Philip Seymour Hoffman, Oscar-winning actor, found dead in NY apartment

By Terence McArdle and , Published: February 2 E-mail the writers

Philip Seymour Hoffman, the stage and screen actor who progressed from scene-stealing supporting roles to an Oscar-winning portrayal of writer Truman Capote in “Capote,” has died. He was 46.

Mr. Hoffman was found dead in his apartment in Lower Manhattan shortly before noon Sunday, and his death is being investigated as a possible drug overdose, said Detective James Duffy, a spokesman for the New York Police Department. The New York City medical examiner’s office is expected to perform an autopsy as early as Monday, and that examination will include a toxicology report.

 

Police said they received a 911 call about 11:36 a.m. Sunday.

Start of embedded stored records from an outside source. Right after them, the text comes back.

(* ===== verification/Buddy.v ===== *)
(** * The buddy allocator

    Models [allocator/src/lib.rs] (the crate that [kernel/src/memory/kalloc.rs]
    wraps in a spinlock as the global allocator).  [BuddySystem] keeps the
    fields of the source; the [infos] slice is a list of [BuddyInfo]s whose
    alloc and split bitmaps are lists of bytes, and the [List] heads of the
    [free] fields live in the node memory [mem], the one of size [i] at
    [infos_ptr + 48 * i].  Every arithmetic operation carries the overflow
    check of the debug build, and every unchecked slice access its bound: a
    violation is [Panic] or [UB], never a made-up value. *)

From Stdlib Require Import ZArith Lia.
From stdpp Require Import base gmap strings numbers list.
From S2P Require Import Prelude BuddyList.

Local Open Scope Z_scope.

(** [core::alloc::Layout]. *)
Record Layout := mkLayout { size : Z; align : Z }.

Record BuddyInfo := mkInfo { alloc_map : list Z; split_map : list Z }.

Record BuddySystem := mkBuddy {
  initialized : bool;
  base : Z;
  actual_end : Z;
  nsizes : Z;
  leaf_size : Z;
  max_alignment : Z;
  infos_ptr : Z;
  infos : list BuddyInfo;
  mem : nodes;
}.

Definition set_infos (b : BuddySystem) (l : list BuddyInfo) : BuddySystem :=
  mkBuddy (initialized b) (base b) (actual_end b) (nsizes b) (leaf_size b)
    (max_alignment b) (infos_ptr b) l (mem b).
Definition set_mem (b : BuddySystem) (m : nodes) : BuddySystem :=
  mkBuddy (initialized b) (base b) (actual_end b) (nsizes b) (leaf_size b)
    (max_alignment b) (infos_ptr b) (infos b) m.
Definition set_nsizes (b : BuddySystem) (n : Z) : BuddySystem :=
  mkBuddy (initialized b) (base b) (actual_end b) n (leaf_size b)
    (max_alignment b) (infos_ptr b) (infos b) (mem b).
Lemma no_head_child k i j : 0 ≤ k → no_head (k + 1) i → j / 2 = i → no_head k j.
Proof.
  intros Hk Hn Hj m Hm Ha. apply (Hn m Hm). unfold baddr in *. rewrite bsize_succ by lia.
  pose proof (bsize_pos k Hk). assert (2 * i ≤ j ≤ 2 * i + 1) by divlia. nia.
Qed.

Lemma split_exists v k i k' i' :
  exists_in (split_block v k i) k' i' ↔ exists_in v k' i' ∨ (k' = k ∧ i' / 2 = i).
Proof.
  unfold exists_in; simpl. destruct (decide (k' + 1 = k + 1 ∧ i' / 2 = i)) as [[? ?]|Hne].
  - rewrite H, H0, upd2_eq. assert (k' = k) by lia. tauto.
  - rewrite upd2_ne by done. assert (¬ (k' = k ∧ i' / 2 = i)) by lia. tauto.
Qed.

Lemma split_inv v k i :
  tree_inv v → 0 ≤ k → block (k + 1) i → used v (k + 1) i → no_head (k + 1) i →
  tree_inv (split_block v k i) ∧
  (∀ k' i', block k' i' →
    used (split_block v k i) k' i' ↔
    (used v k' i' ∧ ¬ (k' = k + 1 ∧ i' = i)) ∨ (k' = k ∧ i' = 2 * i)).
Proof.
  intros Hti Hk Hb (He & Hs & Hnf) Hnh.
  pose proof (λ k' i', mem_push (vF v) k (2 * i + 1) k' i' Hk) as Hmem.
  pose proof (no_children v k i (2 * i) Hti Hb Hk Hs ltac:(divlia)) as (Hl1 & Hl2 & Hl3).
  pose proof (no_children v k i (2 * i + 1) Hti Hb Hk Hs ltac:(divlia)) as (Hr1 & Hr2 & Hr3).
  pose proof (block_child k i (2 * i + 1) Hb Hk ltac:(divlia)) as Hbr.
  assert (∀ i', i' / 2 = i → i' = 2 * i ∨ i' = 2 * i + 1) as Hhalf by (intros; divlia).
  split; [constructor|]; simpl.
  - intros k' i' Hb' Hs'. rewrite split_exists.
    destruct (decide (k' = k + 1 ∧ i' = i)) as [[-> ->]|Hne]; [split; [lia|by left]|].
    rewrite upd2_ne in Hs' by done. destruct (ti_split v Hti k' i' Hb' Hs'). tauto.
  - intros k' i' Hb' [Hin|[-> ->]]%Hmem; rewrite split_exists.
    + destruct (ti_free v Hti k' i' Hb' Hin) as (?&?&?).
      rewrite upd2_ne by (intros [-> ->]; done). tauto.
    + rewrite upd2_ne by lia. split; [right; split; [done|divlia]|].
      split; [done|]. apply (no_head_child k i); [done|done|divlia].
  - intros k' i' Hb' Hlt. rewrite Hmem, split_exists.
    destruct (decide (k' = k ∧ i' = 2 * i)) as [[-> ->]|Hne].
    + rewrite upd2_eq. split; [intros _|done]. split; [right; split; [done|divlia]|]. intros [?|?]; [done|lia].
    + rewrite upd2_ne, (ti_alloc v Hti) by done.
      split; [intros [? ?]; split; [by left|]; intros [?|[-> ->]]; done|].
      intros [[?|[-> Hh]] Hn]; [tauto|]. destruct (Hhalf i' Hh) as [->| ->]; tauto.
  - intros k' a Hk' Hin. destruct (decide (k' = k)) as [->|].
    + rewrite upd1_eq, elem_of_cons in Hin. destruct Hin as [->|Hin]; [eauto|by apply (ti_addr v Hti)].
    + rewrite upd1_ne in Hin by done. by apply (ti_addr v Hti).
  - intros k' Hk'. pose proof (ti_nodup v Hti k' Hk'). destruct (decide (k' = k)) as [->|].
    + rewrite upd1_eq. by constructor.
    + by rewrite upd1_ne.
  - intros k' i' Hb' Hlt Hs' [Hin|[-> ->]]%Hmem [Hin'|[Hkk Heq]]%Hmem.
    + apply (ti_merged v Hti k' i'); [done|done| |done|done].
      destruct (ti_free v Hti k' i' Hb' Hin) as ([->|?]&_); [lia|done].
    + subst k'. pose proof (buddy_of_half i'). rewrite Heq in H. destruct (Hhalf i') as [->| ->]; [divlia|done..].
    + assert (buddy_of (2 * i + 1) = 2 * i) as Hbud
        by (destruct (buddy_of_spec (2 * i + 1)) as [[? ?]|[? ->]]; divlia).
      rewrite Hbud in Hin'. done.
    + destruct (buddy_of_spec (2 * i + 1)) as [[? ?]|[? ?]]; divlia.
  - intros k' i' Hb'. unfold used. rewrite split_exists. simpl. rewrite Hmem.
    destruct (decide (k' = k + 1 ∧ i' = i)) as [[-> ->]|Hne].
    + rewrite upd2_eq. assert (¬ (k + 1 = k)) by lia. naive_solver.
    + rewrite upd2_ne by done. split.
      * intros ([?|[-> Hh]]&?&?); [tauto|]. destruct (Hhalf i' Hh) as [->| ->]; tauto.
      * intros [[? ?]|[-> ->]].
        -- split; [tauto|]. split; [tauto|]. intros [?|[-> ->]]; tauto.
        -- split; [right; split; [done|divlia]|]. split; [done|]. intros [?|?]; [done|lia].
Qed.
(** [mark] marks, at every size, the blocks that overlap [left, right). *)
Lemma mark_ok b v left right :
  wf b → rep b v → left mod leaf_size b = 0 → right mod leaf_size b = 0 →
  base b ≤ left ≤ right → right ≤ base b + bbsize b (mx b) →
  ∃ b', mark b left right = Done b' ∧ wf b' ∧ geom b' = geom b ∧
    rep b' (mark_view v (λ k i, ((left - base b) / bbsize b k <=? i) &&
                                (i <? cdiv (right - base b) (bbsize b k)))).
Proof.
  intros Hwf Hrep Hl Hr Hle Htop. pose proof (wf_leaf_pos b Hwf). unfold mark.
  rewrite (urem_ok left) by lia. simpl. rewrite Hl. simpl.
  rewrite (urem_ok right) by lia. simpl. rewrite Hr. simpl.
  pose proof (wf_nsizes b Hwf) as Hns.
  set (P := λ k i, ((left - base b) / bbsize b k <=? i) && (i <? cdiv (right - base b) (bbsize b k))).
  destruct (for_range_inv (λ n b', wf b' ∧ geom b' = geom b ∧
    rep b' (mark_view v (λ k i, (k <? n) && P k i))) 0 (nsizes b)
    (λ i b, bi ← blk_index b i left; bj ← blk_index_next b i right; mark_size b i bi bj) b)
    as (b' & -> & Hwf' & Hg' & Hrep'); [lia|split_and!; try done| |].
  - apply (rep_ext b v); [done|]. intros k i [Hk _]. simpl.
    destruct (Z.ltb_spec k 0); [lia|]. done.
  - intros n b1 Hn (Hwf1 & Hg1 & Hrep1). destruct (geom_eq _ _ Hg1) as (E1 & E2 & E3 & _).
    pose proof (wf_top b Hwf). assert (0 ≤ n ≤ mx b) as Hn' by (unfold mx; lia).
    pose proof (bsize_bound b n Hwf Hn').
    rewrite blk_index_ok by (rewrite ?E1, ?E2, ?E3; done || lia). simpl.
    rewrite blk_index_next_ok by (rewrite ?E1, ?E2, ?E3; done || lia). simpl. rewrite E2, E3.
    destruct (mark_size_ok b1 _ n ((left - base b) / bbsize b n) (cdiv (right - base b) (bbsize b n))
      Hwf1 Hrep1) as (b2 & -> & Hwf2 & Hg2 & Hrep2); [by rewrite E1| | |].
    + split; [apply Z.div_pos; lia|]. etrans; [apply cdiv_ge; lia|]. apply cdiv_mono; lia.
    + rewrite E1. rewrite <- (cdiv_mul (nblk (mx b) n) (bbsize b n)) by lia. apply cdiv_mono; [lia|].
      assert (nblk (mx b) n * bbsize b n = bbsize b (mx b)) as ->; [|lia].
      unfold bsize, nblk. rewrite Z.mul_assoc, <- Z.pow_add_r by lia. do 2 f_equal. lia.
    + eexists. split; [done|]. split_and!; [done|congruence|].
      apply (rep_ext _ _ _ Hrep2). intros k i _. simpl.
      assert ((k <? n + 1) && P k i = ((k =? n) && ((left - base b) / bbsize b n <=? i) &&
        (i <? cdiv (right - base b) (bbsize b n))) || (k <? n) && P k i) as Heq.
      { unfold P. destruct (Z.ltb_spec k (n + 1)), (Z.eqb_spec k n), (Z.ltb_spec k n); try lia;
          subst; by rewrite ?orb_false_r. }
      rewrite Heq, !orb_assoc. done.
  - exists b'. split_and!; [done..|]. apply (rep_ext _ _ _ Hrep'). intros k i [Hk _].
    destruct (geom_eq _ _ Hg') as (E1 & _). rewrite E1 in Hk. simpl.
    destruct (Z.ltb_spec k (nsizes b)); [done|unfold mx in Hk; lia].
Qed.

(** ** Building the free lists *)

Lemma init_free_pair_ok b v k i :
  wf b → rep b v → bblock b k i → k < mx b → lists_ok b (vF v) →
  let j := if vA v k i then buddy_of i else i in
  (vA v k i ≠ vA v k (buddy_of i) →
   ∀ k', 0 ≤ k' ≤ mx b → bbaddr b k j ≠ free_list b k' ∧ bbaddr b k j ∉ vF v k') →
  ∃ b', init_free_pair b k i =
          Done (if decide (vA v k i = vA v k (buddy_of i)) then 0 else bbsize b k, b') ∧
    wf b' ∧ geom b' = geom b ∧
    rep b' (if decide (vA v k i = vA v k (buddy_of i)) then v
            else with_F v k (bbaddr b k j :: vF v k)).
Proof.
  intros Hwf Hrep Hb Hlt Hlo j Hj. pose proof Hb as [Hk _].
  pose proof (block_buddy _ k i Hb Hlt) as Hbb. unfold init_free_pair.
  rewrite (buddy_index_ok b k) by done. simpl. rewrite !blk_addr_ok by done. simpl.
  destruct (get_info_ok b k Hwf Hk) as (info & Hg & _). rewrite Hg. simpl.
  rewrite (is_alloc_set_ok b k i), (is_alloc_set_ok b k (buddy_of i)) by done. simpl.
  rewrite !(rep_alloc b v Hrep) by done.
  destruct (decide (vA v k i = vA v k (buddy_of i))) as [Heq|Hne].
  { rewrite Heq, Bool.eqb_reflx. simpl. eauto. }
  destruct (Bool.eqb _ _) eqn:E; [by apply Bool.eqb_prop in E|]. simpl.
  destruct (push_rep b v k (bbaddr b k j)) as (m & Hm & Hrep'); [done..| |by apply Hj|].
  { pose proof (wf_base b Hwf).
    assert (bblock b k j) as Hbj by (subst j; by destruct (vA v k i)).
    pose proof (bbaddr_range b _ _ Hwf Hbj). lia. }
  assert ((if vA v k i then bbaddr b k (buddy_of i) else bbaddr b k i) = bbaddr b k j) as ->
    by (subst j; by destruct (vA v k i)).
  rewrite Hm. simpl. change (blk_size (set_mem b m) k) with (blk_size b k).
  rewrite blk_size_ok by done. simpl. eexists. split; [done|].
  split_and!; [by apply wf_set_mem|done|done].
Qed.

Section FreeLists.
Context (b0 : BuddySystem) (c e : Z) (A S : Z → Z → bool).
Context (Hwf0 : wf b0) (Hmx : 2 ≤ mx b0).
Context (Hc : 0 < c) (Hquarter : 4 * c ≤ bbsize b0 (mx b0)).
Context (He : bbsize b0 (mx b0 - 1) < e) (Htop : e < bbsize b0 (mx b0)).
Context (Hcl : c mod leaf_size b0 = 0) (Hel : e mod leaf_size b0 = 0).
Context (Hend : actual_end b0 = base b0 + e).
Context (Hheads : ∀ j, 0 ≤ j ≤ mx b0 → base b0 ≤ infos_ptr b0 + 48 * j < base b0 + c).
Context (HA : ∀ k i, bblock b0 k i → k < mx b0 → A k i = marked (leaf_size b0) c e k i).

Local Abbreviation lf := (leaf_size b0).
Local Abbreviation fblocks := (free_blocks (mx b0) (base b0) lf c e).
Local Abbreviation l := (lbi lf c).
Local Abbreviation r := (rbi lf e).

Lemma fl_tree : tree_inv (mx b0) (base b0) lf (infos_ptr b0) (init_view (mx b0) (base b0) lf c e).
Proof. apply init_tree_inv; try done. by apply wf_leaf_pos. Qed.

(** Lists of blocks that are among the ones to be freed can be pushed on. *)
Lemma fl_lists (F : Z → list Z) :
  (∀ k, 0 ≤ k ≤ mx b0 → F k ⊆ fblocks k) → lists_ok b0 F.
Proof.
  intros Hsub. destruct (tree_lists_ok b0 _ Hwf0 fl_tree) as [H1 H2]. split.
  - intros k k' a Hk Hk' Hin Hin'. apply (H1 k k' a); [done|done|by apply Hsub..].
  - intros k j Hk Hj Hin. apply (H2 k j); [done|done|by apply Hsub].
Qed.

Lemma fl_fresh (F : Z → list Z) n a :
  (∀ k, 0 ≤ k ≤ mx b0 → F k ⊆ fblocks k) → 0 ≤ n ≤ mx b0 → a ∈ fblocks n → a ∉ F n →
  ∀ k', 0 ≤ k' ≤ mx b0 → a ≠ free_list b0 k' ∧ a ∉ F k'.
Proof.
  intros Hsub Hn Ha Hna k' Hk'. destruct (tree_lists_ok b0 _ Hwf0 fl_tree) as [H1 H2]. split.
  - intros ->. by apply (H2 n k').
  - intros Hin. assert (n = k') as ->; [|done]. apply (H1 n k' a); [done|done|done|by apply Hsub].
Qed.

(** The free lists with the first [n] sizes done. *)
Definition lists_upto (n : Z) (cur : list Z) : Z → list Z :=
  λ k, if k <? n then fblocks k else if k =? n then cur else [].

Lemma lists_upto_sub n cur : cur ⊆ fblocks n → ∀ k, lists_upto n cur k ⊆ fblocks k.
Proof.
  intros Hc' k. unfold lists_upto. destruct (Z.ltb_spec k n); [done|].
  destruct (Z.eqb_spec k n) as [->|]; set_solver.
Qed.

Definition left_part (n : Z) : list Z :=
  if (l n <? r n) && (l n mod 2 =? 1) then [bbaddr b0 n (l n)] else [].
Definition right_part (n : Z) : list Z :=
  if (l n <? r n) && (r n mod 2 =? 1) then [bbaddr b0 n (r n - 1)] else [].

Lemma parts n : n < mx b0 → fblocks n = right_part n ++ left_part n.
Proof.
  intros Hn. unfold free_blocks, left_part, right_part. destruct (Z.ltb_spec n (mx b0)); [|lia].
  by destruct (l n <? r n), (r n mod 2 =? 1), (l n mod 2 =? 1).
Qed.

(** A pair of blocks of which only the right one is free. *)
Lemma pair_step b1 n i j cur :
  wf b1 → geom b1 = geom b0 → rep b1 (mkView A S (lists_upto n cur)) →
  0 ≤ n < mx b0 → bblock b0 n i → cur ⊆ fblocks n → (i = j ∨ buddy_of i = j) →
  A n i ≠ A n (buddy_of i) → A n j = false → bbaddr b0 n j ∈ fblocks n → bbaddr b0 n j ∉ cur →
  ∃ b2, init_free_pair b1 n i = Done (bbsize b0 n, b2) ∧ wf b2 ∧ geom b2 = geom b0 ∧
    rep b2 (mkView A S (lists_upto n (bbaddr b0 n j :: cur))).
Proof.
  intros Hwf1 Hg1 Hrep1 Hn Hb Hsub Hij Hne Hj Hin Hnin.
  destruct (geom_eq _ _ Hg1) as (E1 & E2 & E3 & E4 & _).
  assert (∀ k', free_list b1 k' = free_list b0 k') as E5 by (intros; unfold free_list; congruence).
  pose proof (lists_upto_sub n cur Hsub) as Hsub'.
  assert (lists_upto n cur n = cur) as Hcur.
  { unfold lists_upto. destruct (Z.ltb_spec n n), (Z.eqb_spec n n); try lia. done. }
  assert ((if A n i then buddy_of i else i) = j) as Hsel.
  { destruct Hij as [<-|<-]; [by rewrite Hj|]. rewrite Hj in Hne. by destruct (A n i). }
  destruct (init_free_pair_ok b1 _ n i Hwf1 Hrep1) as (b2 & Hp & Hwf2 & Hg2 & Hrep2);
    [by rewrite E1|by rewrite E1; lia| | |].
  - destruct (fl_lists _ (λ k _, Hsub' k)) as [H1 H2]. split; rewrite E1; [done|].
    intros k k' ??. rewrite E5. by apply H2.
  - simpl. rewrite Hsel, E1, E2, E3. intros _ k' Hk'. rewrite E5.
    apply (fl_fresh _ n (bbaddr b0 n j) (λ k _, Hsub' k)); [lia|done|by rewrite Hcur|done].
  - simpl in *. rewrite decide_False in Hp by done. rewrite decide_False in Hrep2 by done. rewrite Hsel in Hrep2. rewrite E2, E3 in *.
    exists b2. split_and!; [done|done|congruence|]. apply (rep_ext _ _ _ Hrep2).
    intros k' i' _. simpl. split_and!; [done..|]. rewrite Hcur. unfold lists_upto, upd1.
    destruct (Z.ltb_spec k' n), (Z.eqb_spec k' n), (decide (k' = n)); try lia; done.
Qed.

(** A pair whose blocks are both free or both not. *)
Lemma pair_skip b1 n i cur :
  wf b1 → geom b1 = geom b0 → rep b1 (mkView A S (lists_upto n cur)) →
  0 ≤ n < mx b0 → bblock b0 n i → cur ⊆ fblocks n → A n i = A n (buddy_of i) →
  ∃ b2, init_free_pair b1 n i = Done (0, b2) ∧ wf b2 ∧ geom b2 = geom b0 ∧
    rep b2 (mkView A S (lists_upto n cur)).
Proof.
  intros Hwf1 Hg1 Hrep1 Hn Hb Hsub Heq.
  destruct (geom_eq _ _ Hg1) as (E1 & E2 & E3 & E4 & _).
  pose proof (lists_upto_sub n cur Hsub) as Hsub'.
  destruct (init_free_pair_ok b1 _ n i Hwf1 Hrep1) as (b2 & Hp & Hwf2 & Hg2 & Hrep2);
    [by rewrite E1|by rewrite E1; lia| |done|].
  - destruct (fl_lists _ (λ k _, Hsub' k)) as [H1 H2]. split; rewrite E1; [done|].
    intros k k' ??. unfold free_list. rewrite E4. by apply H2.
  - simpl in *. rewrite decide_True in Hp by done. rewrite decide_True in Hrep2 by done. exists b2.
    split_and!; [done|done|congruence|done].
Qed.

Lemma parts_sub n : n < mx b0 → left_part n ⊆ fblocks n.
Proof. intros Hn. rewrite parts by done. set_solver. Qed.

Lemma parity n : n mod 2 = 0 ∨ n mod 2 = 1.
Proof. divlia. Qed.

(** The two pairs at the ends of the region give exactly the free blocks of
    size [n]. *)
Lemma left_pair b1 n :
  wf b1 → geom b1 = geom b0 → rep b1 (mkView A S (lists_upto n [])) → 0 ≤ n < mx b0 →
  ∃ b2, init_free_pair b1 n (l n) = Done (bbsize b0 n * Z.of_nat (length (left_part n)), b2) ∧
    wf b2 ∧ geom b2 = geom b0 ∧ rep b2 (mkView A S (lists_upto n (left_part n))).
Proof.
  intros Hwf1 Hg1 Hrep1 Hn. pose proof (wf_leaf_pos b0 Hwf0) as Hlf.
  pose proof (lbi_block (mx b0) lf c Hmx Hlf Hc Hquarter n Hn) as Hb.
  pose proof (block_buddy _ n _ Hb ltac:(lia)) as Hbb.
  pose proof (no_collision (mx b0) lf c e Hmx Hlf Hc Hquarter He Htop n Hn) as Hcol.
  pose proof (parts_sub n ltac:(lia)) as Hps.
  unfold left_part in *. destruct (Z.eqb_spec (l n mod 2) 1) as [Hodd|Hev].
  - assert (buddy_of (l n) = l n - 1) as Hbud
      by (destruct (buddy_of_spec (l n)) as [[? ?]|[? ?]]; lia).
    assert (A n (buddy_of (l n)) = true) as Hb1.
    { rewrite HA by (done || lia). apply marked_spec. lia. }
    destruct (Z.ltb_spec (l n) (r n)) as [Hlr|Hlr]; simpl in *.
    + rewrite Z.mul_1_r. assert (A n (l n) = false) as Ha.
      { rewrite HA by (done || lia). apply unmarked_spec. lia. }
      apply (pair_step b1 n (l n) (l n));
        [done|done|done|done|done|set_solver|by left|congruence|done|apply Hps; set_solver|set_solver].
    + rewrite Z.mul_0_r. apply pair_skip; [done|done|done|done|done|set_solver|]. rewrite Hb1, HA by (done || lia).
      apply marked_spec. lia.
  - rewrite andb_false_r in *. simpl. rewrite Z.mul_0_r. apply pair_skip; [done|done|done|done|done|set_solver|].
    assert (buddy_of (l n) = l n + 1) as Hbud
      by (destruct (buddy_of_spec (l n)) as [[? ?]|[? ?]]; lia).
    assert (l n mod 2 = 0) as Hev' by (destruct (parity (l n)); lia). specialize (Hcol Hev').
    rewrite !HA by (done || lia). apply Bool.eq_iff_eq_true. rewrite !marked_spec. lia.
Qed.

Lemma right_pair b1 n :
  wf b1 → geom b1 = geom b0 → rep b1 (mkView A S (lists_upto n (left_part n))) → 0 ≤ n < mx b0 →
  ∃ b2, init_free_pair b1 n (r n) = Done (bbsize b0 n * Z.of_nat (length (right_part n)), b2) ∧
    wf b2 ∧ geom b2 = geom b0 ∧ rep b2 (mkView A S (lists_upto n (fblocks n))).
Proof.
  intros Hwf1 Hg1 Hrep1 Hn. pose proof (wf_leaf_pos b0 Hwf0) as Hlf.
  pose proof (rbi_block (mx b0) lf e Hmx Hlf He Htop n Hn) as Hb.
  pose proof (block_buddy _ n _ Hb ltac:(lia)) as Hbb.
  pose proof (parts n ltac:(lia)) as Hp. pose proof (parts_sub n ltac:(lia)) as Hps.
  assert (A n (r n) = true) as Hr.
  { rewrite HA by (done || lia). apply marked_spec. lia. }
  rewrite Hp. unfold right_part in *. destruct (Z.eqb_spec (r n mod 2) 1) as [Hodd|Hev].
  - assert (buddy_of (r n) = r n - 1) as Hbud
      by (destruct (buddy_of_spec (r n)) as [[? ?]|[? ?]]; lia).
    destruct (Z.ltb_spec (l n) (r n)) as [Hlr|Hlr]; simpl in *.
    + rewrite Z.mul_1_r. assert (A n (buddy_of (r n)) = false) as Ha.
      { rewrite HA by (done || lia). apply unmarked_spec. lia. }
      apply (pair_step b1 n (r n) (r n - 1));
        [done|done|done|done|done|done|by right|congruence|by rewrite <- Hbud| |].
      * rewrite Hp. set_solver.
      * unfold left_part. destruct ((l n <? r n) && (l n mod 2 =? 1)) eqn:E; [|set_solver].
        zify_bool. rewrite list_elem_of_singleton. intros Heq%baddr_inj; [divlia|done|lia].
    + rewrite Z.mul_0_r. apply pair_skip; try done. rewrite Hr, HA by (done || lia).
      symmetry. apply marked_spec. lia.
  - rewrite andb_false_r in *. simpl. rewrite Z.mul_0_r. apply pair_skip; try done.
    assert (buddy_of (r n) = r n + 1) as Hbud
      by (destruct (buddy_of_spec (r n)) as [[? ?]|[? ?]]; lia).
    rewrite Hr, HA by (done || lia). symmetry. apply marked_spec. lia.
Qed.
(* ===== verification/PageTableSpec.v ===== *)
(** * Correctness of the page-table operations

    The tables reachable from a root form a tree of distinct pages
    ([pt_inv]); [mapping] is the function from virtual pages to valid entries
    that the tree represents.  The lemmas show that walking and extending the
    tree keep it and do not change what is mapped, and that [map] changes the
    mapping of exactly the pages of its range. *)

From Stdlib Require Import ZArith Lia.
From stdpp Require Import base gmap strings numbers list.
From S2P Require Import Prelude Address Pte PhysMem PageTable.

Local Open Scope Z_scope.

(** ** The promise of the page allocator *)

Definition alloc_error : string := "alloc error".

(** A page-aligned address of a page of memory, away from address 0.  Physical
    addresses have 56 bits. *)
Definition page_ok (p : Z) : Prop := p mod PGSIZE = 0 ∧ 0 < p ∧ p + PGSIZE ≤ 2 ^ 56.

Class PageSourceLaws (H : Type) `{PageSource H} := {
  ps_inv : H → Prop;
  (** the page is in use *)
  ps_page : H → Z → Prop;
  new_page_ok h : ps_inv h →
    new_page h = Panic alloc_error ∨
    ∃ p h', new_page h = Done (p, h') ∧ ps_inv h' ∧ page_ok p ∧ ¬ ps_page h p ∧
      ∀ q, q mod PGSIZE = 0 → ps_page h' q ↔ ps_page h q ∨ q = p;
}.

Definition in_page (p x : Z) : Prop := p ≤ x < p + PGSIZE.

(** ** The tree of tables *)

(** The table reached through a path of indices. *)
Fixpoint tbl_at (m : mem) (pt : Z) (path : list Z) : option Z :=
  match path with
  | [] => Some pt
  | i :: rest =>
      let pte := read_word m (entry pt i) in
      if is_valid pte then tbl_at m (as_pagetable pte) rest else None
  end.

Definition index_ok (i : Z) : Prop := 0 ≤ i < 512.

(** An entry without permissions: it points to the next table. *)
Definition pointer (e : Z) : bool := negb (Z.testbit e 1 || Z.testbit e 2 || Z.testbit e 3).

When they arrived at the apartment, they found Mr. Hoffman unconscious and unresponsive on the floor of a bathroom. According to an unnamed police official who was not authorized to comment publicly, Mr. Hoffman was found with a needle in his arm and several bags of what appeared to be heroin. The official said Mr. Hoffman was supposed to meet a colleague Sunday morning and did not show. An associate went to his home and found him there. Police were still at the scene Sunday afternoon.

In interviews, Mr. Hoffman acknowledged a history of drug abuse.

“I got sober when I was 22 years old” and went into a drug rehabilitation program at the time, Mr. Hoffman told CBS’s “60 Minutes” in 2006. Asked whether he abused drugs or alcohol, Mr. Hoffman said: “It was all that stuff. Yeah. It was anything I could get my hands on. Yeah. I liked it all.”

Mr. Hoffman went on to say in the interview: “I have so much empathy for these young actors that are 19 and all of a sudden they’re beautiful and famous and rich,” Hoffman said. “I’m like, ‘Oh my God. I’d be dead.’ You know what I mean? I’d be 19, beautiful, famous and rich. That would be it. I think back at that time. I think if I had the money, that kind of money and stuff. So, yeah [I would have died].”

In other interviews, he indicated that he had remained clean for more than two decades before relapsing in 2012, when he again entered a drug rehabilitation program, according to published reports.

Mr. Hoffman, who specialized in off-kilter roles, won the best-actor Oscar for his 2005 portrayal of Capote in the biographical film that chronicled the writer’s research — and ethical transgressions — for the nonfiction crime novel “In Cold Blood.”

It was one of four performances that earned Mr. Hoffman an Oscar nomination. He was nominated for best supporting actor three times: for playing a CIA agent in “Charlie Wilson’s War,” an abusive priest in “Doubt” and Lancaster Dodd, a character loosely based on Church of Scientology founder L. Ron Hubbard, in “The Master.”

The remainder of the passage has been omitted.